Lemma dom_le_fragment d n : dom_le d (load_fragment n d).2 /\ (dom_wf d -> stored (load_fragment n d).2 (load_fragment n d).1).
Proof.
  unfold load_fragment. destruct (dom_le_make d (bare n) eq_refl eq_refl) as [H1 H2]. destruct (make_node (bare n) d) as [r d1]. cbn [fst snd] in *.
  assert (Hl : forall d1, stored d1 r -> dom_wf d1 -> dom_wf (load_list r (HtmlTree.children n) d1) /\ forall j, stored d1 j -> stored (load_list r (HtmlTree.children n) d1) j).
  { intros d2 Hr Hd. apply load_list_wf; [|done|done]. apply Forall_true. intros m p d0. apply load_wf. }
  split.
  - intros Hd. destruct (H1 Hd) as [A1 A2]. destruct (Hl d1 H2 A1) as [B1 B2]. split; [done|]. intros j Hj. by apply B2, A2.
  - intros Hd. destruct (H1 Hd) as [A1 _]. by apply (Hl d1 H2 A1).
Qed.

Lemma dom_le_append_all p l : forall d, stored d p -> Forall (fun c => stored d c) l ->
  dom_le d (foldl (fun d c => append_child p c d) d l).
Proof.
  induction l as [|c l IH]; intros d Hp Hl; [apply dom_le_refl|]. apply Forall_cons in Hl as [Hc Hl]. cbn [foldl].
  pose proof (dom_le_append d p c Hp Hc) as H. intros Hd. destruct (H Hd) as [H1 H2].
  destruct (IH (append_child p c d)) as [H3 H4]; [by apply H2| |done|].
  - eapply Forall_impl; [exact Hl|]. intros x. apply H2.
  - split; [done|]. intros j Hj. by apply H4, H2.
Qed.

Lemma insert_at_permutation n x l : insert_at n x l ≡ₚ l ++ [x].
Proof. unfold insert_at. rewrite <- (take_drop n l) at 3. rewrite <- app_assoc. apply Permutation_app_head. by rewrite Permutation_app_comm. Qed.

Lemma forest_reorder P C D : forest P C -> (forall j, D j ≡ₚ C j) -> forest P D.
Proof. intros [Ha Hn Hac] H. constructor; [intros c p; rewrite H; apply Ha|intros p; rewrite H; apply Hn|done]. Qed.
----------------------------------------
- Instructions for the task: Return the listing word for word.

- The answer:
Lemma dom_le_fragment d n : dom_le d (load_fragment n d).2 /\ (dom_wf d -> stored (load_fragment n d).2 (load_fragment n d).1).
Proof.
  unfold load_fragment. destruct (dom_le_make d (bare n) eq_refl eq_refl) as [H1 H2]. destruct (make_node (bare n) d) as [r d1]. cbn [fst snd] in *.
  assert (Hl : forall d1, stored d1 r -> dom_wf d1 -> dom_wf (load_list r (HtmlTree.children n) d1) /\ forall j, stored d1 j -> stored (load_list r (HtmlTree.children n) d1) j).
  { intros d2 Hr Hd. apply load_list_wf; [|done|done]. apply Forall_true. intros m p d0. apply load_wf. }
  split.
  - intros Hd. destruct (H1 Hd) as [A1 A2]. destruct (Hl d1 H2 A1) as [B1 B2]. split; [done|]. intros j Hj. by apply B2, A2.
  - intros Hd. destruct (H1 Hd) as [A1 _]. by apply (Hl d1 H2 A1).
Qed.

Lemma dom_le_append_all p l : forall d, stored d p -> Forall (fun c => stored d c) l ->
  dom_le d (foldl (fun d c => append_child p c d) d l).
Proof.
  induction l as [|c l IH]; intros d Hp Hl; [apply dom_le_refl|]. apply Forall_cons in Hl as [Hc Hl]. cbn [foldl].
  pose proof (dom_le_append d p c Hp Hc) as H. intros Hd. destruct (H Hd) as [H1 H2].
  destruct (IH (append_child p c d)) as [H3 H4]; [by apply H2| |done|].
  - eapply Forall_impl; [exact Hl|]. intros x. apply H2.
  - split; [done|]. intros j Hj. by apply H4, H2.
Qed.

Lemma insert_at_permutation n x l : insert_at n x l ≡ₚ l ++ [x].
Proof. unfold insert_at. rewrite <- (take_drop n l) at 3. rewrite <- app_assoc. apply Permutation_app_head. by rewrite Permutation_app_comm. Qed.

Lemma forest_reorder P C D : forest P C -> (forall j, D j ≡ₚ C j) -> forest P D.
Proof. intros [Ha Hn Hac] H. constructor; [intros c p; rewrite H; apply Ha|intros p; rewrite H; apply Hn|done]. Qed.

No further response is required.